Far-right groups have been on the rise in Ukraine since 2014’s revolution. Allegations that Mr Poroshenko has embezzled military funds, as well as a perceived failure by the president to address corruption has fuelled that rise in recent months.
Still, far-right groups are not expected to feature prominently in Ukraine’s March 31 elections, although the National Corps and another far-right group, Svoboda, could add to the few seats (two and six, respectively) they currently hold in the 451-seat parliament.
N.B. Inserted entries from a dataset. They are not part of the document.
(* ===== verification/DevStreamKept.v ===== *)
(** * What a stream on a device leaves of the stream's table (server/dev_stream.c)

    Scheduling, rates and samples do not concern the table of the devices that
    a stream is attached to; reading and writing move the offsets in it. *)
From S2P Require Import Prelude Prog Arrays Float32 Types Timespec ByteBuffer BufferShare Shm AudioFormat AudioArea.
From S2P Require Import FmtConv Rstream DevStream DevLinks.
#[local] Open Scope Z_scope.

Section Kept.
Context {P : pcm_library} {L : speex_library}.

Lemma missed_table now (s : cras_rstream) : same_table s (cras_server_metrics_missed_cb_event now s).
Proof. unfold cras_server_metrics_missed_cb_event. by destruct (_ =? 1). Qed.

Lemma next_wake_table now missed (s s' : cras_rstream) :
  dev_stream_update_next_wake_time now missed s = Some s' -> same_table s s'.
Proof.
  unfold dev_stream_update_next_wake_time, check_next_wake_time.
  case_match; intros (t & _ & Hs)%bind_Some; [by injection Hs as <-|]. revert Hs.
  case_match; [|by intros [= <-]]. intros (u & _ & [= <-])%bind_Some.
  etransitivity; [|apply missed_table]. done.
Qed.

Lemma read_message_table (s : cras_rstream) rd : same_table s (snd (read_and_handle_client_message s rd)).
Proof. unfold read_and_handle_client_message. by repeat case_match. Qed.

Lemma flush_table (turns : list poll_turn) (s s' : cras_rstream) :
  dev_stream_flush_old_audio_messages s turns = Some s' -> same_table s s'.
Proof.
  unfold dev_stream_flush_old_audio_messages, cras_rstream_flush_old_audio_messages.
  case_match; [by intros [= <-]|]. case_match; [by intros [= <-]|]. clear.
  revert s. induction turns as [|t turns IH]; intros s; simpl; [done|].
  assert (Ht : same_table s (snd (if pt_in t then read_and_handle_client_message s (pt_read t) else (pt_rc t, s)))).
  { destruct (pt_in t); [apply read_message_table|done]. }
  destruct (if pt_in t then _ else _) as [err s1]. simpl in Ht.
  case_match; [|by intros [= <-]]. intros Hs. by transitivity s1; [|apply IH].
Qed.

Lemma fetch_interval_table now (s : cras_rstream) : same_table s (cras_rstream_record_fetch_interval s now).
Proof. unfold cras_rstream_record_fetch_interval. by repeat case_match. Qed.

Lemma request_table fetch now missed w (s s' : cras_rstream) rc msgs :
  dev_stream_request_playback_samples fetch now missed w s = Some (rc, msgs, s') -> same_table s s'.
Proof.
  unfold dev_stream_request_playback_samples.
  assert (Hr : same_table s (snd (cras_rstream_request_audio s fetch w)))
    by (unfold cras_rstream_request_audio; by repeat case_match).
  destruct (cras_rstream_request_audio s fetch w) as [[rc1 msgs1] s1]. simpl in Hr.
  case_match; [by intros [= <- <- <-]|]. intros (s2 & H2 & [= <- <- <-])%bind_Some.
  transitivity s1; [done|]. by eapply next_wake_table.
Qed.

Lemma set_delay_table d now n (s s' : cras_rstream) : dev_stream_set_delay d now n s = Some s' -> same_table s s'.
Proof.
  unfold dev_stream_set_delay. case_match; intros (a & _ & (b & _ & Hs)%bind_Some)%bind_Some; revert Hs.
  - by intros (t & _ & [= <-])%bind_Some.
  - case_match; [|by intros [= <-]]. by intros (t & _ & [= <-])%bind_Some.
Qed.

Lemma update_frames_same (s s' : cras_rstream) : dev_stream_update_frames s = Some s' -> same_table s s'.
Proof. unfold dev_stream_update_frames, cras_rstream_update_queued_frames. by intros (n & _ & [= <-])%bind_Some. Qed.

Lemma set_rate_table d (s : cras_rstream) r q m a d' s' :
  dev_stream_set_dev_rate d s r q m a = Some (d', s') -> ds_dev_id d' = ds_dev_id d /\ same_table s s'.
Proof.
  unfold dev_stream_set_dev_rate. intros (c & _ & Hs)%bind_Some. revert Hs. case_match.
  - by intros (c1 & _ & (t & _ & [= <- <-])%bind_Some)%bind_Some.
  - by intros (c1 & _ & [= <- <-])%bind_Some.
Qed.

(** ** Reading and writing *)

Lemma mix_pass_id (s : cras_rstream) fmt o n v (m m' : mix_state) :
  mix_pass s fmt o n v m = Some (Some m') -> ds_dev_id (mx_dev m') = ds_dev_id (mx_dev m).
Proof.
  unfold mix_pass. intros ([src fr] & _ & Hm)%bind_Some. revert Hm. case_match; [done|].
  intros (a & _ & (c & _ & ([[[[dev rd] sm] sr] d] & Hd & (dst & _ & [= <-])%bind_Some)%bind_Some)%bind_Some)%bind_Some.
  revert Hd. case_match.
  - by intros ([[[n1 used] out] c1] & _ & [= <- <- <- <- <-])%bind_Some.
  - by intros [= <- <- <- <- <-].
Qed.

Lemma mix_loop_id fuel (s : cras_rstream) fmt o n v (m m' : mix_state) :
  mix_loop fuel s fmt o n v m = Some m' -> ds_dev_id (mx_dev m') = ds_dev_id (mx_dev m).
Proof.
  revert m. induction fuel as [|fuel IH]; intros m; simpl; [done|]. case_match; [by intros [= <-]|].
  intros ([m1|] & H1 & Hm)%bind_Some; [|by injection Hm as <-].
  rewrite (IH m1 Hm). by eapply mix_pass_id.
Qed.

Lemma mix_devices fuel d (s : cras_rstream) fmt dst n rc d' s' dst' :
  dev_stream_mix fuel d s fmt dst n = Some (rc, d', s', dst') -> ds_dev_id d' = ds_dev_id d /\ same_devices s s'.
Proof.
  unfold dev_stream_mix. intros (fr & _ & Hs)%bind_Some. revert Hs. case_match; [by intros [= <- <- <- <-]|].
  intros (m & Hm & [= <- <- <- <-])%bind_Some. split; [by eapply mix_loop_id in Hm|apply offset_update_devices].
Qed.

Lemma copy_converted_devices fuel fmt fb n ss g id a b (s : cras_rstream) o w a' b' s' w' :
  copy_converted_loop fuel fmt fb n ss g id a b s o w = Some (a', b', s', w') -> same_devices s s'.
Proof.
  revert a b s o w. induction fuel as [|fuel IH]; intros a b s o w; simpl; [done|].
  case_match; [by intros [= <- <- <- <-]|]. destruct (buf_read_pointer_size b) as [cs size].
  intros (wf & _ & (a1 & _ & (a2 & _ & (ar & _ & ([rc m] & _ & (b1 & _ & Hs)%bind_Some)%bind_Some)%bind_Some)%bind_Some)%bind_Some)%bind_Some.
  apply IH in Hs. etransitivity; [|exact Hs]. etransitivity; [|apply offset_update_devices]. by apply same_table_devices.
Qed.

Lemma capture_devices fuel d (s : cras_rstream) ar o g sm n d' s' :
  dev_stream_capture fuel d s ar o g sm = Some (n, d', s') -> ds_dev_id d' = ds_dev_id d /\ same_devices s s'.
Proof.
  unfold dev_stream_capture. intros (c & _ & Hs)%bind_Some. revert Hs. case_match.
  - intros (fr & _ & (ca & _ & ([nr d1] & H1 & ([[t d2] s2] & H2 & [= <- <- <-])%bind_Some)%bind_Some)%bind_Some)%bind_Some.
    assert (Hid : ds_dev_id d1 = ds_dev_id d).
    { revert H1. unfold capture_with_fmt_conv. intros (c1 & _ & ([[c2 b2] r2] & _ & [= <- <-])%bind_Some)%bind_Some. done. }
    revert H2. unfold capture_copy_converted_to_stream.
    intros (c1 & _ & ([ss k] & _ & (q & _ & ([[[a1 b1] s1] w1] & Hl & [= <- <- <-])%bind_Some)%bind_Some)%bind_Some)%bind_Some.
    split; [done|]. apply copy_converted_devices in Hl. etransitivity; [|exact Hl]. by apply same_table_devices.
  - intros ([ss k] & _ & (sa & _ & ([nr m] & _ & [= <- <- <-])%bind_Some)%bind_Some)%bind_Some. split; [done|].
    etransitivity; [|apply offset_update_devices]. by apply same_table_devices.
Qed.

Lemma audio_ready_table (s : cras_rstream) n w : same_table s (snd (cras_rstream_audio_ready s n w)).
Proof. unfold cras_rstream_audio_ready. by repeat case_match. Qed.

Lemma captured_devices t1 t2 t3 w (s s' : cras_rstream) rc msgs :
  dev_stream_capture_update_rstream t1 t2 t3 w s = Some (rc, msgs, s') -> same_devices s s'.
Proof.
  unfold dev_stream_capture_update_rstream. case_match; [by intros [= <- <- <-]|].
  set (s1 := cras_rstream_update_input_write_pointer s).
  assert (H1 : same_devices s s1) by apply write_pointer_devices. clearbody s1.
  intros Hs. transitivity s1; [exact H1|]. apply same_table_devices. revert Hs.
  intros (late & _ & Hs)%bind_Some. revert Hs. case_match; [by intros [= <- <- <-]|].
  intros (met & _ & Hs)%bind_Some. revert Hs. case_match; [by intros [= <- <- <-]|].
  intros (n & _ & Hs)%bind_Some. revert Hs. pose proof (audio_ready_table s1 n w) as Ha.
  destruct (cras_rstream_audio_ready s1 n w) as [[rc1 m1] s2]. simpl in Ha.
  case_match; [by intros [= <- <- <-]|]. intros (s3 & Hw & [= <- <- <-])%bind_Some.
  apply next_wake_table in Hw. transitivity s2; [done|]. etransitivity; [|exact Hw]. by case_match.
Qed.

(** ** A stream is created for a device *)

Lemma create_attaches env post (s : cras_rstream) id fmt ptr t out s' :
  dev_stream_create env post s id fmt ptr t = Some (out, s') ->
  match out with
  | None => s' = s
  | Some ds => ds_dev_id ds = id /\
      exists s1, same_table s s1 /\ cras_rstream_dev_attach (de_fresh env) s1 id ptr = Some s'
  end.
Proof.
  unfold dev_stream_create. case_match; [done|].
  intros (mx & _ & ([rc conv] & _ & Hs)%bind_Some)%bind_Some. revert Hs. case_match; [by intros [= <- <-]|].
  intros (c & _ & (n & _ & (b & _ & (sl & _ & (s2 & Ha & [= <- <-])%bind_Some)%bind_Some)%bind_Some)%bind_Some)%bind_Some.
  split; [done|]. eexists. split; [|exact Ha]. done.
Qed.
End Kept.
The prominence of far-right groups could rise quickly, depending on who wins the presidency. Two of the three frontrunners, Poroshenko and former PM Yulia Tymoshenko, have poor track records on corruption and appear unlikely to seriously alter their approach to the issue. The other, Volodymyr Zelenskiy, a comedian currently leading polling at around 25%, has promised to address corruption, but has links to a powerful oligarch. Far-right groups fuel public discontent; their increased prominence could spark further instability in Ukraine.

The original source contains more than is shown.